SNCF Gares & Connexions s'est rapproché de plusieurs associations spécialisées dont l’Abej Solidarité qui agit en gare de Lille et Agir pour la santé des femmes (ADSF) qui intervient dans plusieurs gares parisiennes pour proposer des consultations de santé aux femmes en errance.  

 

Quelle approche pour Agir pour la santé des femmes ? 

 

L’association Agir pour la santé des femmes (ADSF) a une démarche d’accompagnement global en santé physique, psychologique et sociale avec des médecins, des travailleurs sociaux et des sages-femmes. « Ces femmes ont vécu des traumatismes physiques et psychologiques, avec des répercussions sur leur corps, notamment sur le plan hormonal et gynécologique », explique Anne Bourgognon, directrice générale de l’association. 

Au total, fin 2021, l’association a effectué 46 maraudes dans les différentes gares parisiennes soit 147 rencontres avec des femmes. La singularité de l’association réside dans l'aspect innovant des frottis trucks, des camions aménagés pour accueillir les besoins gynécologiques des femmes et leur proposer des auscultations.  

 C’est un véritable outil de médiation en santé qui permet une première consultation gynécologique et d’accrocher les femmes pour les faire rentrer dans un parcours de santé plus long », détaille Anne Bourgognon. 

La démarche sociale du « aller-vers » est véritablement dans l’ADN de l’association. « Une fois que nous sommes allés vers ces femmes, l’objectif est de les ramener vers le soin et le suivi en hôpital de jour », précise Zineb Jamal, psychologue clinicienne de l’association. L’équipe volante est composée d’une sage-femme, d’une psychologue, d’une intervenante sociale, d’un.e bénévole et d’une femme repaire. Ces femmes repaires, ex-sans domicile, jouent un rôle primordial dans le repérage des femmes sans-abri. « Ces femmes repaires ont retrouvé une dignité, des liens sociaux et ont envie d’être utiles. Elles nous aident à repérer d’autres femmes et sont aussi un repaire pour les femmes à la rue », indique Zineb Jamal. 
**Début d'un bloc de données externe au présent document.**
(* ===== verification/Gc.v ===== *)
(** * Retention: [engine/gc.py], the files, and [cli/commands/gc.py]

    What [bs gc] deletes of logs, summaries, exports and caches. The file system is a record of the questions the code
    asks it; a removal goes through two functions that may fail. The scans name candidates one after another, and
    [_add] sorts them into the two lists of the plan. *)

From stdpp Require Import base numbers list strings sets.
From Stdlib Require Import ZArith Ascii Lia Sorting.Sorted.
From S2P Require Import Prelude PyFloat PyStr PyJson.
Une fois que les femmes en errance ont accroché avec les équipes volantes, ce qui peut prendre des mois, les rendez-vous, semaine après semaine, favorisent le lien social et un suivi sur le long terme. « Ce sont des femmes qui nous disent très souvent merci et nous leur avons sauvé la vie », précise Anne Bourgognon. 

 

L’Abej Solidarité a testé des séjours de rupture 

Marine Vidil, éducatrice spécialisée pour l’Abej Solidarité, intervient en maraude dans la gare de Lille. Son constat est sans appel. « Les femmes à la rue, il y en a toujours eu. Avec mon collègue, depuis trois ans, nous avons pu constater un nombre plus important de femmes abîmées et très marginalisées, en très mauvaise santé ».  Sur l’année 2020 et 2021, les équipes mobiles ont rencontré environ 310 personnes à la rue, dont environ 55 femmes. « À Lille, il y a peu d'hébergements pour les femmes. Sur 20 hébergements, il y a deux places pour elles », constate Marine Vidil.

Et quand il y a des permanences gynécologiques dans les centres de santé, c’est une fois par mois, à un horaire précis. « C’est compliqué pour ces femmes qui sont dans un rythme de vie loin du nôtre. Elles oublient qu'il existe un jour où elles peuvent rencontrer un médecin. »

Pour l’éducatrice, le manque de dispositifs adaptés pour l’accueil de ces femmes précaires est un enjeu primordial pour les aider à être mieux considérées. « S’il y avait plus de places pour ces femmes, nous pourrions répondre à leur demande et elles ne se laisseraient pas se dégrader si longtemps dehors. » 

Face à ce constat, Marine Vidil et son binôme de maraude ont mis en place un projet social en octobre 2020. « Nous avons proposé à six femmes très dégradées et abîmées, en situation d’addiction, de partir avec nous en séjour de rupture, pour leur parler de santé et leur proposer des traitements de substitution liés à leurs consommations addictifs. » Un vrai succès. Ces femmes se sont mobilisées, ont avancé dans leurs démarches en acceptant un traitement, et l’une d'entre elles à même réaliser une cure de sevrage pour la première fois. 

 Je pense qu'il est important de créer de nouveaux dispositifs pour ces femmes à la rue, car quand on leur propose une écoute, un accompagnement adapté, elles acceptent de sortir de la rue », conclut Marine Vidil.